**WORK INSTRUCTIONS**
Restate each entry below without changing a word.

**THE DATA**
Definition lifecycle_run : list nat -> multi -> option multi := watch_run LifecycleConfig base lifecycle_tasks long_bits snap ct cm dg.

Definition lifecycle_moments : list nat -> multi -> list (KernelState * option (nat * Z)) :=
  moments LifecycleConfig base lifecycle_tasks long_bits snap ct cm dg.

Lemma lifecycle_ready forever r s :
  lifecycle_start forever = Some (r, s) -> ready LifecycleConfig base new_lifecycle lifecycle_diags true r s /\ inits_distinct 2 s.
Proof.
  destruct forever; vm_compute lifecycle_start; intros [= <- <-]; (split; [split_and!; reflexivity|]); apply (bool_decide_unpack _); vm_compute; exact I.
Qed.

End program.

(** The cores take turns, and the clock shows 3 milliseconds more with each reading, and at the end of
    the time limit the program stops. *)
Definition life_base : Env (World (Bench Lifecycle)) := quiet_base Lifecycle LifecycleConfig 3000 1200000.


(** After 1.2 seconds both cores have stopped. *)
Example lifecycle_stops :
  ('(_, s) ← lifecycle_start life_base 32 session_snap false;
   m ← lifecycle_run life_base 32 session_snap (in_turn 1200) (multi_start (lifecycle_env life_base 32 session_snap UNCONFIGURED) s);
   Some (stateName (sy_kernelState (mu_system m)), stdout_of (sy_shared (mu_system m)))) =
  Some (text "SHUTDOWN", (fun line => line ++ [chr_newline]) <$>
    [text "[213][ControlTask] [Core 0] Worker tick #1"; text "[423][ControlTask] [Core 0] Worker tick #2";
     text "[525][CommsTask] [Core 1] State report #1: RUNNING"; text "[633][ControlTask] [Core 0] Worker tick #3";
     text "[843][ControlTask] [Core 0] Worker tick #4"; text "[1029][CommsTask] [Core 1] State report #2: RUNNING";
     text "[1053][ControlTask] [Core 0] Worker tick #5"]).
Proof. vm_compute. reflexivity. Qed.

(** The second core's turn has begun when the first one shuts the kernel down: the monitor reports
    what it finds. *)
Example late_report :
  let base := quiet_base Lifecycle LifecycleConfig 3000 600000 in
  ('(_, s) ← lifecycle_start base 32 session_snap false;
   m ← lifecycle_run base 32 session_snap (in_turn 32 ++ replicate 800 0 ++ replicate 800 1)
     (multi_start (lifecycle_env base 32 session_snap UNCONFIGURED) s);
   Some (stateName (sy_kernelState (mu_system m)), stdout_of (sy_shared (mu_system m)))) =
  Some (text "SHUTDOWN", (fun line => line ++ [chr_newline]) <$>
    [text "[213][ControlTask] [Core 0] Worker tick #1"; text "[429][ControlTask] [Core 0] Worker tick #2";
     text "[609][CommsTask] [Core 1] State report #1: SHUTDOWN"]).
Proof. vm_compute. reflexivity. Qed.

**RESULT FOR THIS EXERCISE**
Definition lifecycle_run : list nat -> multi -> option multi := watch_run LifecycleConfig base lifecycle_tasks long_bits snap ct cm dg.

Definition lifecycle_moments : list nat -> multi -> list (KernelState * option (nat * Z)) :=
  moments LifecycleConfig base lifecycle_tasks long_bits snap ct cm dg.

Lemma lifecycle_ready forever r s :
  lifecycle_start forever = Some (r, s) -> ready LifecycleConfig base new_lifecycle lifecycle_diags true r s /\ inits_distinct 2 s.
Proof.
  destruct forever; vm_compute lifecycle_start; intros [= <- <-]; (split; [split_and!; reflexivity|]); apply (bool_decide_unpack _); vm_compute; exact I.
Qed.

End program.

(** The cores take turns, and the clock shows 3 milliseconds more with each reading, and at the end of
    the time limit the program stops. *)
Definition life_base : Env (World (Bench Lifecycle)) := quiet_base Lifecycle LifecycleConfig 3000 1200000.


(** After 1.2 seconds both cores have stopped. *)
Example lifecycle_stops :
  ('(_, s) ← lifecycle_start life_base 32 session_snap false;
   m ← lifecycle_run life_base 32 session_snap (in_turn 1200) (multi_start (lifecycle_env life_base 32 session_snap UNCONFIGURED) s);
   Some (stateName (sy_kernelState (mu_system m)), stdout_of (sy_shared (mu_system m)))) =
  Some (text "SHUTDOWN", (fun line => line ++ [chr_newline]) <$>
    [text "[213][ControlTask] [Core 0] Worker tick #1"; text "[423][ControlTask] [Core 0] Worker tick #2";
     text "[525][CommsTask] [Core 1] State report #1: RUNNING"; text "[633][ControlTask] [Core 0] Worker tick #3";
     text "[843][ControlTask] [Core 0] Worker tick #4"; text "[1029][CommsTask] [Core 1] State report #2: RUNNING";
     text "[1053][ControlTask] [Core 0] Worker tick #5"]).
Proof. vm_compute. reflexivity. Qed.

(** The second core's turn has begun when the first one shuts the kernel down: the monitor reports
    what it finds. *)
Example late_report :
  let base := quiet_base Lifecycle LifecycleConfig 3000 600000 in
  ('(_, s) ← lifecycle_start base 32 session_snap false;
   m ← lifecycle_run base 32 session_snap (in_turn 32 ++ replicate 800 0 ++ replicate 800 1)
     (multi_start (lifecycle_env base 32 session_snap UNCONFIGURED) s);
   Some (stateName (sy_kernelState (mu_system m)), stdout_of (sy_shared (mu_system m)))) =
  Some (text "SHUTDOWN", (fun line => line ++ [chr_newline]) <$>
    [text "[213][ControlTask] [Core 0] Worker tick #1"; text "[429][ControlTask] [Core 0] Worker tick #2";
     text "[609][CommsTask] [Core 1] State report #1: SHUTDOWN"]).
Proof. vm_compute. reflexivity. Qed.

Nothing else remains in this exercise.